Topic Modeling (LDA – Latent Dirichlet Allocation)
Introduction
Topic modeling is an unsupervised machine learning technique that identifies the underlying themes (topics) in a large collection of text documents. One of the most popular techniques for topic modeling is Latent Dirichlet Allocation (LDA), a probabilistic model that assumes documents are composed of multiple topics, each represented as a distribution of words.
LDA helps in:
- Discovering hidden topics in a large corpus.
- Summarizing massive text datasets.
- Improving text classification by extracting key themes.
- Enhancing information retrieval by clustering similar documents.
Understanding Latent Dirichlet Allocation (LDA)
LDA is based on the idea that each document in a dataset is a mixture of different topics, and each topic is a mixture of words. It assigns words to topics in a probabilistic manner.
Mathematical Foundation
LDA is built on a generative probabilistic model:
- Each document is represented as a distribution over a set of topics.
- Each topic is a distribution over a vocabulary of words.
- Dirichlet distribution is used to ensure topic distribution remains sparse.
LDA works under the Bag of Words (BoW) assumption, meaning it does not consider word order—just word frequency.
Step-by-Step Working of LDA
LDA follows a generative approach, meaning it assumes the existence of topics and assigns words to topics in a probabilistic manner.
Step 1: Preprocessing the Text Data
Before applying LDA, text needs to be cleaned and transformed:
- Tokenization – Splitting text into words.
- Lowercasing – Converting all words to lowercase.
- Stopword Removal – Removing common words like “is”, “the”, “and”.
- Lemmatization – Converting words to their root forms (e.g., “running” → “run”).
- TF-IDF or Count Vectorization – Converting text into numerical format.
Step 2: Define Hyperparameters
LDA requires setting two key hyperparameters:
- α (Alpha) – Controls document-topic distribution.
- β (Beta) – Controls topic-word distribution.
A higher α means documents have more topics, while a higher β means topics contain more diverse words.
Step 3: Random Initialization
LDA starts by randomly assigning words in each document to different topics. Initially, these assignments are arbitrary.
Step 4: Iterative Topic Assignment (Gibbs Sampling)
LDA refines topic assignments by iterating through each word in the document and reassigning it based on:
- How frequently the word appears in the document’s current topic.

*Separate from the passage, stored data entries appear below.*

Lemma run_loop_preserves (I : sim_state -> Prop) (Pb : bar -> Prop) cfg gen bs idx st st' :
  (forall b sig s s', Pb b -> I s -> step cfg b sig s = Some s' -> I s') ->
  (forall i, In i idx -> Pb (nth i bs default_bar)) ->
  I st -> run_loop cfg gen bs idx st = Some st' -> I st'.
Proof.
  intros Hstep Hbars. revert st. induction idx as [|i idx IH]; intros st Hi H; simpl in H.
  - injection H as <-. exact Hi.
  - destruct (step _ _ _ st) as [st1|] eqn:E; [|discriminate].
    apply (IH (fun j Hj => Hbars j (or_intror Hj)) st1); [|exact H].
    exact (Hstep _ _ _ _ (Hbars i (or_introl eq_refl)) Hi E).
Qed.

Lemma seq_in_bounds (bs : list bar) i :
  In i (seq 100 (List.length bs - 100)) -> (i < List.length bs)%nat.
Proof. intro H. apply in_seq in H. lia. Qed.

Lemma run_backtest_some cfg gen bars ic rep :
  run_backtest cfg gen bars ic = Returned (Some rep) ->
  exists bs st,
    bars = Some bs /\ (100 <= List.length bs)%nat /\
    run_loop cfg gen bs (seq 100 (List.length bs - 100)) (init_state ic) = Some st /\
    calculate_statistics (trades (close_open_position bs st))
      (equity_curve (close_open_position bs st)) ic
      (capital (close_open_position bs st)) = Returned (Some rep).
Proof.
  unfold run_backtest. destruct bars as [bs|]; [|discriminate].
  destruct (Nat.ltb (List.length bs) 100) eqn:Hlt; [discriminate|].
  apply Nat.ltb_ge in Hlt.
  destruct (run_loop _ _ _ _ _) as [st|] eqn:Hl; [|discriminate].
  intro H. exists bs, st. auto.
Qed.

Lemma calculate_statistics_curve ts eq ic fc rep :
  calculate_statistics ts eq ic fc = Returned (Some rep) ->
  report_equity_curve rep = eq /\ final_capital rep = fc /\ report_trades rep = ts.
Proof.
  unfold calculate_statistics. destruct ts; [discriminate|].
  destruct eq; [discriminate|]. intro H; injection H as <-. auto.
Qed.

(** After the loop of [run_backtest], [calculate_statistics] does not
    raise: no index means no trade, and every index adds a snapshot. *)
Lemma statistics_after_loop cfg gen bs ic st :
  run_loop cfg gen bs (seq 100 (List.length bs - 100)) (init_state ic) = Some st ->
  calculate_statistics (trades (close_open_position bs st))
    (equity_curve (close_open_position bs st)) ic
    (capital (close_open_position bs st)) <> Raised.
Proof.
  intro Hl. pose proof (run_loop_snapshots _ _ _ _ _ _ Hl) as Hsnap.
  destruct (List.length bs - 100)%nat as [|n].
  - cbn in Hl. injection Hl as <-. discriminate.
  - assert (Hcurve : equity_curve (close_open_position bs st) = equity_curve st)
      by (unfold close_open_position; destruct (position_of st); reflexivity).
    rewrite Hcurve. unfold calculate_statistics.
    destruct (trades (close_open_position bs st)); [discriminate|].
    destruct (equity_curve st); [discriminate Hsnap|discriminate].
Qed.

Ltac ledger_cases H :=
  unfold ledger_step in H; cbv zeta in H;
  match type of H with
  | context [position_of ?s] => destruct s as [?c [?p|] ?ts ?eq]
  end;
  match type of H with
  | context [match ?sg with Scorer.BUY => _ | _ => _ end] => destruct sg
  | _ => idtac
  end;
  cbn [position_of capital trades equity_curve Scorer.signal_eqb] in *;
  case_ifs_in H; try discriminate H; injection H as <-;
  cbn [position_of capital trades equity_curve shares entry_price pnl pnl_pct exit_price
       trade_entry_price trade_shares reason] in *.

Lemma ledger_step_consistent cfg b sig st st1 :
  state_consistent cfg st -> ledger_step cfg b sig st = Some st1 -> state_consistent cfg st1.
Proof.
  intros [Hp Ht] H. ledger_cases H.
  all: unfold state_consistent; cbn [position_of trades] in *.
  all: try (split; assumption).
  all: split; [intros q Hq; first [discriminate Hq | injection Hq as <-; cbn [shares];
                                    first [eauto | apply Z.ltb_lt; assumption]] |].
  all: try assumption.
  all: try (apply Z.ltb_lt; assumption).
  all: apply Forall_app; split; [assumption|]; constructor; [|constructor].
  all: unfold trade_consistent; cbn [trade_shares pnl_pct exit_price trade_entry_price reason].
  all: split; [apply (Hp _ eq_refl)|]; split; [reflexivity|].
  all: first [ left; reflexivity
             | right; left; split; [reflexivity | apply Qle_bool_iff; assumption]
             | right; right; left; split; [reflexivity | apply Qle_bool_iff; assumption] ].
Qed.

Lemma step_consistent cfg b sig st st' :
  state_consistent cfg st -> step cfg b sig st = Some st' -> state_consistent cfg st'.
Proof.
  intros Hi Hs. destruct (step_inv _ _ _ _ _ Hs) as (st1 & Hl & ->).
  exact (ledger_step_consistent _ _ _ _ _ Hi Hl).
Qed.

Lemma close_open_position_consistent cfg bs st :
  state_consistent cfg st -> Forall (trade_consistent cfg) (trades (close_open_position bs st)).
Proof.
  intros [Hp Ht]. unfold close_open_position.
  destruct (position_of st) as [p|] eqn:E; cbn [trades]; [|exact Ht].
  apply Forall_app; split; [exact Ht|]. constructor; [|constructor].
  unfold trade_consistent; cbn [trade_shares pnl_pct exit_price trade_entry_price reason].
  split; [exact (Hp _ eq_refl)|]. split; [reflexivity|]. right; right; right; reflexivity.
Qed.

Lemma ledger_step_entries cfg b sig st st1 :
  0 < close b -> entries_positive st -> ledger_step cfg b sig st = Some st1 ->
  entries_positive st1.
Proof.
  intros Hb [Hp Ht] H. ledger_cases H.
  all: unfold entries_positive; cbn [position_of trades] in *.
  all: try (split; assumption).
  all: split; [intros q Hq; first [discriminate Hq | injection Hq as <-; cbn [entry_price]; first [exact Hb | eauto]] |].
  all: try assumption.
  all: apply Forall_app; split; [assumption|]; constructor; [|constructor].
  all: cbn [trade_entry_price]; exact (Hp _ eq_refl).
Qed.

Lemma step_entries cfg b sig st st' :
  0 < close b -> entries_positive st -> step cfg b sig st = Some st' -> entries_positive st'.
Proof.
  intros Hb Hi Hs. destruct (step_inv _ _ _ _ _ Hs) as (st1 & Hl & ->).
  exact (ledger_step_entries _ _ _ _ _ Hb Hi Hl).
Qed.

Lemma close_open_position_entries bs st :
  entries_positive st ->
  Forall (fun t => 0 < trade_entry_price t) (trades (close_open_position bs st)).
Proof.
  intros [Hp Ht]. unfold close_open_position.
  destruct (position_of st) as [p|] eqn:E; cbn [trades]; [|exact Ht].
  apply Forall_app; split; [exact Ht|]. constructor; [|constructor].
  exact (Hp _ eq_refl).
Qed.

Lemma inject_Z_pos z : (0 < z)%Z -> 0 < inject_Z z.
Proof. intro H. unfold Qlt; simpl. lia. Qed.

Lemma ledger_step_funds cfg b sig st st1 :
  0 <= POSITION_SIZE_PCT cfg <= 1 -> 0 < close b ->
  funds_nonneg st -> ledger_step cfg b sig st = Some st1 ->
  0 <= capital st1 /\ (forall p, position_of st1 = Some p -> (0 < shares p)%Z) /\
  equity_curve st1 = equity_curve st.
Proof.
  intros [Hpct1 Hpct2] Hb [Hc [Hp He]] H.
  pose proof (ledger_step_equity _ _ _ _ _ H) as Heq.
  ledger_cases H.
  all: split; [|split; [intros q Hq; first [discriminate Hq | injection Hq as <-; cbn [shares];
        first [apply Z.ltb_lt; assumption | eauto]] | exact Heq]].
  all: try assumption.
  all: try (pose proof (inject_Z_pos _ (Hp _ eq_refl)); Lqa.nra).
  (* the BUY branch *)
  match goal with
  | E : Z.ltb 0 (py_int ?q) = true |- _ =>
      assert (Hq : 0 <= q) by (apply Qle_shift_div_l; [exact Hb|]; Lqa.nra);
      destruct (py_int_floor q Hq) as [Hfl _];
      assert (Hn : inject_Z (py_int q) * close b <= c * POSITION_SIZE_PCT cfg)
  end.
  { apply (Qmult_le_r _ _ (/ close b)); [apply Qinv_lt_0_compat, Hb|].
    rewrite <- Qmult_assoc, Qmult_inv_r by (intro Z0; rewrite Z0 in Hb; discriminate Hb).
    rewrite Qmult_1_r. exact Hfl. }
  Lqa.nra.
Qed.

Lemma step_funds cfg b sig st st' :
  0 <= POSITION_SIZE_PCT cfg <= 1 -> 0 < close b ->
  funds_nonneg st -> step cfg b sig st = Some st' -> funds_nonneg st'.
Proof.
  intros Hpct Hb Hi Hs. destruct (step_inv _ _ _ _ _ Hs) as (st1 & Hl & ->).
  destruct (ledger_step_funds _ _ _ _ _ Hpct Hb Hi Hl) as (Hc & Hp & He).
  destruct Hi as (_ & _ & He0).
  unfold funds_nonneg, snapshot. cbn [capital position_of equity_curve].
  split; [exact Hc|]. split; [exact Hp|].
  rewrite He. apply Forall_app; split; [exact He0|]. constructor; [|constructor].
  cbn [snd]. destruct (position_of st1) as [p|] eqn:E; [|exact Hc].
  pose proof (inject_Z_pos _ (Hp _ eq_refl)). Lqa.nra.
Qed.

Lemma step_some cfg b sig st :
  ~ close b == 0 -> exists st', step cfg b sig st = Some st'.
Proof.
  intro Hb. rewrite step_split. unfold ledger_step. cbv zeta.
  destruct st as [c [p|] ts eq], sig; cbn [position_of];
  try (replace (Qeq_bool (close b) 0) with false
         by (symmetry; apply not_true_iff_false; rewrite Qeq_bool_iff; exact Hb));
  case_ifs; eexists; reflexivity.
Qed.

Lemma run_loop_some cfg gen bs idx st :
  (forall i, In i idx -> ~ close (nth i bs default_bar) == 0) ->
  exists st', run_loop cfg gen bs idx st = Some st'.
Proof.
  revert st. induction idx as [|i idx IH]; intros st Hb; cbn [run_loop]; [eauto|]. cbv zeta.
  destruct (step_some cfg (nth i bs default_bar)
              (gen (tail_n 100 (firstn (S i) bs))) st (Hb i (or_introl eq_refl)))
    as (st1 & E).
  rewrite E. apply IH. intros j Hj. exact (Hb j (or_intror Hj)).
Qed.

End BacktestFacts2.

Import Backtest BacktestAux BacktestInv BacktestFacts BacktestFacts2.

Lemma last_in {A} (l : list A) d : l <> [] -> In (last l d) l.
Proof.
  induction l as [|x l IH]; intro H; [congruence|].
  destruct l as [|y l]; [left; reflexivity|].
  right. apply IH. discriminate.
Qed.

Lemma run_bars_in (bs : list bar) (P : bar -> Prop) :
  Forall P bs -> forall i, In i (seq 100 (List.length bs - 100)) -> P (nth i bs default_bar).
Proof.
  intros H i Hi. apply (proj1 (Forall_forall P bs) H). apply nth_In. exact (seq_in_bounds bs i Hi).
Qed.

(** Every trade of a returned report is consistent with the exit rule that
    closed it: positive share count, [pnl_pct] computed from its entry and
    exit prices, and a stop-loss (take-profit) exit only at or beyond the
    configured threshold. *)
Theorem backtest_trades_consistent cfg gen bars ic rep :
  run_backtest cfg gen bars ic = Returned (Some rep) ->
  Forall (trade_consistent cfg) (report_trades rep).
Proof.
  intro H. destruct (run_backtest_some _ _ _ _ _ H) as (bs & st & _ & _ & Hl & Hs).
  destruct (calculate_statistics_curve _ _ _ _ _ Hs) as (_ & _ & ->).
  apply close_open_position_consistent.
  apply (run_loop_preserves (state_consistent cfg) (fun _ => True) cfg gen bs
           (seq 100 (List.length bs - 100)) (init_state ic) st); auto.
  - intros b sig s s' _ Hi Hst. exact (step_consistent _ _ _ _ _ Hi Hst).
  - split; [discriminate|constructor].
Qed.

Lemma backtest_trades_consistent_witness :
  exists rep,
    run_backtest default_config always_buy (Some (flat_bars 101)) 10000 = Returned (Some rep) /\
    Forall (trade_consistent default_config) (report_trades rep).
Proof.
  destruct (run_backtest default_config always_buy (Some (flat_bars 101)) 10000)
    as [[rep|]|] eqn:E; [| vm_compute in E; discriminate | vm_compute in E; discriminate].
  exists rep. split; [reflexivity|].
  exact (backtest_trades_consistent _ _ _ _ rep E).
Defined.

(** With positive closes and positive thresholds, a stop-loss exit always
    closes below the entry price at a loss, and a take-profit exit above it
    at a gain. *)
Theorem backtest_exit_signs cfg gen bs ic rep :
  0 < STOP_LOSS_PCT cfg -> 0 < TAKE_PROFIT_PCT cfg ->
  Forall (fun b => 0 < close b) bs ->
  run_backtest cfg gen (Some bs) ic = Returned (Some rep) ->
  Forall (fun t =>
            (reason t = "Stop-loss"%string ->
               exit_price t < trade_entry_price t /\ pnl t < 0) /\
            (reason t = "Take-profit"%string ->
               trade_entry_price t < exit_price t /\ 0 < pnl t))
         (report_trades rep).
Proof.
  intros Hsl Htp Hpos H.
  destruct (run_backtest_some _ _ _ _ _ H) as (bs' & st & E & _ & Hl & Hs).
  injection E as <-.
  destruct (calculate_statistics_curve _ _ _ _ _ Hs) as (_ & _ & ->).
  assert (Hc : state_consistent cfg st).
  { apply (run_loop_preserves (state_consistent cfg) (fun _ => True) cfg gen bs
             (seq 100 (List.length bs - 100)) (init_state ic) st); auto.
    - intros b sig s s' _ Hi Hst. exact (step_consistent _ _ _ _ _ Hi Hst).
    - split; [discriminate|constructor]. }
  assert (He : entries_positive st).
  { apply (run_loop_preserves entries_positive (fun b => 0 < close b) cfg gen bs
             (seq 100 (List.length bs - 100)) (init_state ic) st); auto.
    - intros b sig s s' Hb Hi Hst. exact (step_entries _ _ _ _ _ Hb Hi Hst).
    - exact (run_bars_in bs _ Hpos).
    - split; [discriminate|constructor]. }
  assert (Hq : cash_invariant ic (init_state ic)).
  { split; [|constructor]. unfold open_cost, sum_pnl; simpl. ring. }
  destruct (close_open_position_cash bs _ _ (run_loop_cash _ _ _ _ _ _ _ Hq Hl)) as [_ Hf].
  pose proof (close_open_position_consistent _ bs _ Hc) as Hcons.
  pose proof (close_open_position_entries bs _ He) as Hent.
  clear - Hsl Htp Hf Hcons Hent.
  induction (trades (close_open_position bs st)) as [|t ts IH]; [constructor|].
  inversion Hf as [|? ? Hf1 Hf2]; inversion Hcons as [|? ? Hc1 Hc2];
    inversion Hent as [|? ? He1 He2]; subst.
  constructor; [|exact (IH Hf2 Hc2 He2)].
  destruct Hc1 as (Hsh & Hpct & Hr).
  pose proof (inject_Z_pos _ Hsh) as Hs.
  assert (Hd : forall x, x / trade_entry_price t * 100 < 0 -> x < 0).
  { intros x Hx. apply Qnot_le_lt; intro Hx0.
    assert (0 <= x / trade_entry_price t) by (apply Qle_shift_div_l; [exact He1|]; Lqa.lra).
    Lqa.lra. }
  assert (Hd' : forall x, 0 < x / trade_entry_price t * 100 -> 0 < x).
  { intros x Hx. apply Qnot_le_lt; intro Hx0.
    assert (x / trade_entry_price t <= 0) by (apply Qle_shift_div_r; [exact He1|]; Lqa.lra).
    Lqa.lra. }
  split; intro R.
  - destruct Hr as [R'|[[_ Hl]|[[R' _]|R']]]; try (rewrite R in R'; discriminate R').
    rewrite Hpct in Hl. assert (Hneg := Hd (exit_price t - trade_entry_price t) ltac:(Lqa.lra)).
    rewrite Hf1. split; [Lqa.lra|]. Lqa.nra.
  - destruct Hr as [R'|[[R' _]|[[_ Hl]|R']]]; try (rewrite R in R'; discriminate R').
    rewrite Hpct in Hl. assert (Hp := Hd' (exit_price t - trade_entry_price t) ltac:(Lqa.lra)).
    rewrite Hf1. split; [Lqa.lra|]. Lqa.nra.
Qed.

- How frequently the word appears in the topic across all documents.
This is done using Gibbs Sampling, a Markov Chain Monte Carlo (MCMC) algorithm.
Step 5: Convergence and Topic Extraction
After multiple iterations, the model stabilizes, and the final topic-word and document-topic distributions are determined.
Evaluating LDA Model
Once the LDA model is trained, its performance can be assessed using:
- Perplexity Score – Lower perplexity indicates a better model.
- Coherence Score – Measures how semantically similar the words in a topic are.
- Manual Inspection – Checking if the extracted topics make sense.
Practical Implementation of LDA in Python
Here’s how you can implement LDA using Python and Gensim:
import gensim
from gensim import corpora
from nltk.tokenize import word_tokenize
from nltk.corpus import stopwords
# Sample documents
documents = [
"Artificial Intelligence is the future of technology.",
"Machine Learning is a subset of AI.",
"Deep Learning techniques power modern AI applications.",
"Data Science and AI are closely related fields."
]
# Preprocessing
stop_words = set(stopwords.words('english'))
processed_docs = [[word.lower() for word in word_tokenize(doc) if word.isalpha() and word.lower() not in stop_words] for doc in documents]
# Create dictionary and corpus
dictionary = corpora.Dictionary(processed_docs)
corpus = [dictionary.doc2bow(doc) for doc in processed_docs]
# Train LDA model
lda_model = gensim.models.LdaModel(corpus, num_topics=2, id2word=dictionary, passes=15)
# Display topics
for idx, topic in lda_model.print_topics():
print(f"Topic {idx}: {topic}")
Advantages of LDA
✔️ Unsupervised Learning – No labeled data is required.
✔️ Scalable – Works well with large datasets.
✔️ Interpretable Topics – Helps in document clustering and summarization.
Limitations of LDA
❌ Bag of Words Assumption – Ignores word order.
❌ Fixed Number of Topics – The number of topics must be predefined.
❌ Sensitive to Hyperparameters – Poor tuning can lead to meaningless topics.
Applications of LDA
- News Categorization – Grouping articles by topics.
- Recommender Systems – Suggesting content based on topics.
- Social Media Analysis – Identifying trends and user interests.
- Healthcare & Research – Analyzing medical literature for disease classification.